How Do I fix The problem?

Urinary infections and urination problems occur mostly in older dogs. If your GS is urinating too often and you notice signs of a urinary infection, visit a vet immediately.

Urinary infections can be life-threatening for any dog.

When you take your GS to a vet, he or she will check your dog’s medical history to find out whether it has an underlying disease that causes the problem. He or she will then conduct a physical exam and recommend some tests usually done for urination problems in dogs.

A vet will also conduct a urinalysis, which is a test for the analysis of the urine through a microscope, a physical exam, or with the help of a chemical. This test allows the vet to find out if bacteria and infections are present in the urine of your dog.

If your GS has a bladder infection, it will be treated with the help of antibiotics. There are several other tests conducted by a vet that include blood work, urine culture, radiographs, and ultrasound. Those tests can get expensive, and it would be a good idea to start thinking about pet insurance.

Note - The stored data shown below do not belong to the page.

(** [m[0]] is a piece of the subject that the pattern denotes. *)
Lemma exec_sound (r : regex) (s m : string) :
  exec r s = Some m ->
  exists pre post, s = pre ++ m ++ post /\ den r m post.
Proof.
  revert m. induction s as [|c s IH]; intros m.
  - cbn [exec]. destruct (rmatch r "" Some) as [rest|] eqn:H; [|discriminate].
    destruct (rmatch_whole _ _ _ H) as [s1 [E [D Sub]]].
    rewrite Sub. intros K. injection K as <-.
    exists "", rest. split; [exact E | exact D].
  - cbn [exec]. destruct (rmatch r (String c s) Some) as [rest|] eqn:H.
    + destruct (rmatch_whole _ _ _ H) as [s1 [E [D Sub]]].
      rewrite Sub. intros K. injection K as <-.
      exists "", rest. split; [exact E | exact D].
    + intros E. destruct (IH m E) as [pre [post [-> D]]].
      exists (String c pre), post. auto.
Qed.

Lemma den_digits1_2 (w rest : string) : den digits1_2 w rest -> digits_1_2 w.
Proof.
  unfold digits1_2, digits_1_2. cbn [den].
  intros [a [b [-> [Da [-> | Db]]]]].
  - left. rewrite append_nil_r. apply (den_digit a ""). exact Da.
  - right. apply (digits_app 1 1). exists a, b. split; [reflexivity|].
    split; [apply (den_digit a ""); exact Da | apply (den_digit b ""); exact Db].
Qed.

Lemma den_dash_or_slash (w rest : string) :
  den dash_or_slash w rest -> is_date_separator w.
Proof.
  unfold dash_or_slash, is_date_separator. cbn [den].
  intros [c [-> H]]. apply orb_true_iff in H.
  destruct H as [H|H]; apply Ascii.eqb_eq in H; subst c; auto.
Qed.

Lemma den_date_text (m rest : string) : den re_date_text m rest -> date_shaped m.
Proof.
  unfold re_date_text. cbn [den].
  intros [H|H];
    destruct H as [a [t1 [-> [Da [sep1 [t2 [-> [S1 [b [t3 [-> [Db [sep2 [c [-> [S2 Dc]]]]]]]]]]]]]]]];
    apply den_dash_or_slash in S1, S2; apply den_digits1_2 in Db;
    exists a, sep1, b, sep2, c; (split; [reflexivity|]); (split; [exact S1|]);
    (split; [exact S2|]).
  - left. apply den_digits4 in Da. apply den_digits1_2 in Dc. auto.
  - right. apply den_digits1_2 in Da. apply den_digits4 in Dc. auto.
Qed.

End DateText.

(** X5: a date the formatter returns is never invented: it is what [Date]
    makes of the whole text when the whole text parses, and otherwise what
    it makes of a piece of the text that has one of the two numeric date
    shapes.  The empty text is never parsed. *)
Theorem formatDate_from_text_or_pattern (P : Platform) (date iso : string) :
  formatDate date = iso -> iso <> "" ->
  date <> ""
  /\ (Date_toISOString date = Some iso
      \/ (Date_toISOString date = None
          /\ exists m, contains m date /\ date_shaped m
                       /\ Regex.exec re_date_text date = Some m
                       /\ Date_toISOString m = Some iso)).
Proof.
  unfold formatDate. destruct (truthy date) eqn:T; [|intros <- N; contradiction].
  split; [apply truthy_iff; exact T|]. revert H H0.
  destruct (Date_toISOString date) as [i|] eqn:D.
  - intros <- _. left. reflexivity.
  - destruct (Regex.exec re_date_text date) as [m|] eqn:E; [|intros <- N; contradiction].
    destruct (Date_toISOString m) as [i|] eqn:Dm; [|intros <- N; contradiction].
    intros <- _. right. split; [reflexivity|]. exists m.
    destruct (exec_sound _ _ _ E) as [pre [post [-> Dn]]].
    split; [exists pre, post; reflexivity|].
    split; [apply (den_date_text m post); exact Dn|]. auto.
Qed.

Lemma formatDate_from_text_or_pattern_witness :
  "Published 2024-05-01 by staff" <> ""
  /\ (Date_toISOString (Platform := Sample.world) "Published 2024-05-01 by staff"
        = Some "2024-05-01T00:00:00.000Z"
      \/ (Date_toISOString (Platform := Sample.world) "Published 2024-05-01 by staff" = None
          /\ exists m, contains m "Published 2024-05-01 by staff" /\ date_shaped m
                       /\ Regex.exec re_date_text "Published 2024-05-01 by staff" = Some m
                       /\ Date_toISOString (Platform := Sample.world) m
                          = Some "2024-05-01T00:00:00.000Z")).
Proof.
  apply (formatDate_from_text_or_pattern Sample.world); [reflexivity | discriminate].
Defined.

(** ** The article test and what surrounds the address *)

Lemma contains_context (needle pre u post : string) :
  contains needle u -> contains needle (pre ++ u ++ post).
Proof.
  intros [a [b ->]]. exists (pre ++ a), (b ++ post). normalize_append. reflexivity.
Qed.

(** X6: an address that passes the article test keeps passing it whatever
    is written before or after it, a query string or a fragment for
    instance. *)
Theorem looksLikeArticle_in_context (pre u post : string) :
  looksLikeArticle u = true -> looksLikeArticle (pre ++ u ++ post) = true.
Proof.
  unfold looksLikeArticle.
  rewrite !orb_true_iff, !includes_iff, !test_date_path_iff.
  intros [[[H|H]|H]|H].
  - left. left. left. apply contains_context. exact H.
  - left. left. right. apply contains_context. exact H.
  - left. right. apply contains_context. exact H.
  - right. destruct H as [a [y [m [d [b [-> H]]]]]].
    exists (pre ++ a), y, m, d, (b ++ post). split; [|exact H].
    normalize_append. reflexivity.
Qed.

Lemma looksLikeArticle_in_context_witness :
  looksLikeArticle ("https://site.com" ++ "/news/x" ++ "?utm=1#top") = true.
Proof. apply looksLikeArticle_in_context. reflexivity. Defined.

(** ** The first address of [data-srcset] *)

Section Srcset.

Lemma split_first_prefix (sep : ascii) (s : string) :
  exists rest, s = split_first sep s ++ rest.
Proof.
  induction s as [|c s [rest IH]]; simpl.
  - exists "". reflexivity.
  - destruct (Ascii.eqb c sep).
    + exists (String c s). reflexivity.
    + exists rest. simpl. congruence.
Qed.

Lemma split_first_free (sep : ascii) (s : string) (c : ascii) :
  In c (list_ascii_of_string (split_first sep s)) -> c <> sep.
Proof.
  induction s as [|c' s IH]; simpl; [intros []|].
  destruct (Ascii.eqb c' sep) eqn:E; simpl; [intros []|].
  intros [<- | H]; [|exact (IH H)].
  intros ->. rewrite Ascii.eqb_refl in E. discriminate.
Qed.

Lemma trimStart_suffix (s : string) : exists l, s = l ++ trimStart s.
Proof.
  induction s as [|c s [l IH]]; simpl.
  - exists "". reflexivity.
  - destruct (is_space c).
    + exists (String c l). simpl. congruence.
    + exists "". reflexivity.
Qed.

Lemma trimEnd_prefix (s : string) : exists r, s = trimEnd s ++ r.
Proof.
  induction s as [|c s [r IH]]; simpl.
  - exists "". reflexivity.
  - destruct (trimEnd s) as [|c' t] eqn:E.
    + destruct (is_space c).
      * exists (String c s). reflexivity.
      * exists r. simpl in *. congruence.
    + exists r. simpl in *. congruence.
Qed.

(** What [trim] returns is a piece of its argument. *)
Lemma trim_piece (s : string) : exists l r, s = l ++ trim s ++ r.
Proof.
  unfold trim. destruct (trimStart_suffix s) as [l El].
  destruct (trimEnd_prefix (trimStart s)) as [r Er].
  exists l, r. rewrite <- Er. exact El.
Qed.

Lemma In_append (c : ascii) (a b : string) :
  In c (list_ascii_of_string (a ++ b))
  <-> In c (list_ascii_of_string a) \/ In c (list_ascii_of_string b).
Proof.
  induction a as [|x a IH]; simpl.
  - tauto.
  - rewrite IH. tauto.
Qed.

Lemma contains_char (c : ascii) (s : string) :
  contains (String c "") s <-> In c (list_ascii_of_string s).
Proof.
  split.
  - intros [pre [post ->]]. apply In_append. right. simpl. auto.
  - induction s as [|x s IH]; simpl; [intros []|].
    intros [-> | H].
    + exists "", s. reflexivity.
    + destruct (IH H) as [pre [post ->]]. exists (String x pre), post. reflexivity.
Qed.

End Srcset.

(** X7: the address taken from [data-srcset] is a piece of the attribute
    value that holds neither a comma nor a space. *)
Theorem srcset_url_is_one_token (img : Element) (t : string) :
  first_srcset_url img = Some t ->
  exists v, attr "data-srcset" img = Some v
    /\ contains t v /\ ~ contains "," t /\ ~ contains " " t.
Proof.
  unfold first_srcset_url. destruct (attr "data-srcset" img) as [v|]; [|discriminate].
  intros E. injection E as <-. exists v. split; [reflexivity|].
  destruct (split_first_prefix "," v) as [r1 E1].
  destruct (trim_piece (split_first "," v)) as [l2 [r2 E2]].
  destruct (split_first_prefix " " (trim (split_first "," v))) as [r3 E3].
  split; [|split].
  - exists l2, (r3 ++ r2 ++ r1).
    rewrite E1 at 1. rewrite E2 at 1. rewrite E3 at 1.
    normalize_append. reflexivity.
  - intros H. apply contains_char in H.
    assert (K : In ","%char (list_ascii_of_string (split_first "," v))).
    { rewrite E2. apply In_append. right. apply In_append. left.
      rewrite E3. apply In_append. left. exact H. }
    exact (split_first_free _ _ _ K eq_refl).
  - intros H. apply contains_char in H.
    exact (split_first_free _ _ _ H eq_refl).
Qed.

Lemma srcset_url_is_one_token_witness :
  exists v, attr "data-srcset"
              (mkElement "" [("data-srcset", " /a.jpg 1x, /b.jpg 2x")] []) = Some v
    /\ contains "/a.jpg" v /\ ~ contains "," "/a.jpg" /\ ~ contains " " "/a.jpg".
Proof.
  apply (srcset_url_is_one_token
           (mkElement "" [("data-srcset", " /a.jpg 1x, /b.jpg 2x")] [])).
  reflexivity.
Defined.

(** ** The variants side by side *)

(** X8: when one selector of a list selects an element and the others
    select nothing, the overwriting loop of the base server and the
    first-match loop of the other two variants read the same value, for
    the title and, unless the selector starts with [meta], for author and
    date. *)
Theorem variants_agree_on_single_match (articleDoc : Document)
  (pre post : list string) (s : string) (el : Element) :
  (forall s', In s' pre -> first articleDoc s' = None) ->
  (forall s', In s' post -> first articleDoc s' = None) ->
  first articleDoc s = Some el ->
  title_of_selectors articleDoc (pre ++ s :: post)
    = Extended.first_match_text articleDoc (pre ++ s :: post)
  /\ (startsWith "meta" s = false ->
      field_of_selectors articleDoc (pre ++ s :: post)
        = Extended.first_match_text articleDoc (pre ++ s :: post)).
Proof.
  intros Hpre Hpost Hs.
  rewrite (first_match_text_first articleDoc pre post s el Hpre Hs).
  assert (T : forall s', first articleDoc s' = None -> trim (first_text articleDoc s') = "").
  { intros s' H. unfold first_text. rewrite H. reflexivity. }
  assert (M : forall s', first articleDoc s' = None -> meta_or_text articleDoc s' = None).
  { intros s' H. unfold meta_or_text. rewrite H. reflexivity. }
  assert (Es : trim (first_text articleDoc s) = trim (text el)).
  { unfold first_text. rewrite Hs. reflexivity. }
  split.
  - destruct (trim (text el)) as [|c t] eqn:V.
    + unfold title_of_selectors. apply fold_left_unchanged.
      intros x Hx acc. unfold title_step.
      apply in_app_or in Hx. destruct Hx as [Hx | [<- | Hx]].
      * rewrite (T x (Hpre x Hx)). reflexivity.
      * rewrite Es. reflexivity.
      * rewrite (T x (Hpost x Hx)). reflexivity.
    + apply title_of_selectors_last; [exact Es | discriminate |].
      intros s' Hs'. apply T. apply Hpost. exact Hs'.
  - intros Hmeta.
    assert (Ms : meta_or_text articleDoc s
                 = if truthy (trim (text el)) then Some (trim (text el)) else None).
    { unfold meta_or_text. rewrite Hs, Hmeta. reflexivity. }
    destruct (trim (text el)) as [|c t] eqn:V.
    + unfold field_of_selectors. apply fold_left_unchanged.
      intros x Hx acc. unfold field_step.
      apply in_app_or in Hx. destruct Hx as [Hx | [<- | Hx]].
      * rewrite (M x (Hpre x Hx)). reflexivity.
      * rewrite Ms. reflexivity.
      * rewrite (M x (Hpost x Hx)). reflexivity.
    + apply field_of_selectors_last; [exact Ms|].
      intros s' Hs'. apply M. apply Hpost. exact Hs'.
Qed.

Urinary infections and problems are treated with the help of a number of methods. Hormonal therapy is another way of treating excessive urination. The treatment method depends on the diagnosis of the problem.

If your GS’s bladder is weak, your vet might prescribe phenylpropanolamine, which strengthens the urethral sphincter. In the worst cases, when medication doesn’t work, your vet might suggest surgical treatment. Collagen injections are also helpful in treating urinary problems in dogs.

Preventative Measures

Urinary infections can be caused for a number of reasons. However, urinary infections and excessive urination problems can be fixed if you take proper preventative measures. Below are some tips for GS owners to protect their dogs from urinary problems.

  • Take your GS for walks for up to 3 hours a day.
  • Take your GS for a shower after exercise and swimming to make sure that no foreign particles enter its body.
  • Apply an antiseptic spray to your GS.
  • Use a damp piece of cloth to clean your GS’s bladder exit and anal area.
  • Feed cranberry powder to your GS which is helpful in fighting bacteria in the urinary tract.
  • Keep your GS away from diving into stagnant water.
  • Do not let your GS drink water from anywhere other than its bowl.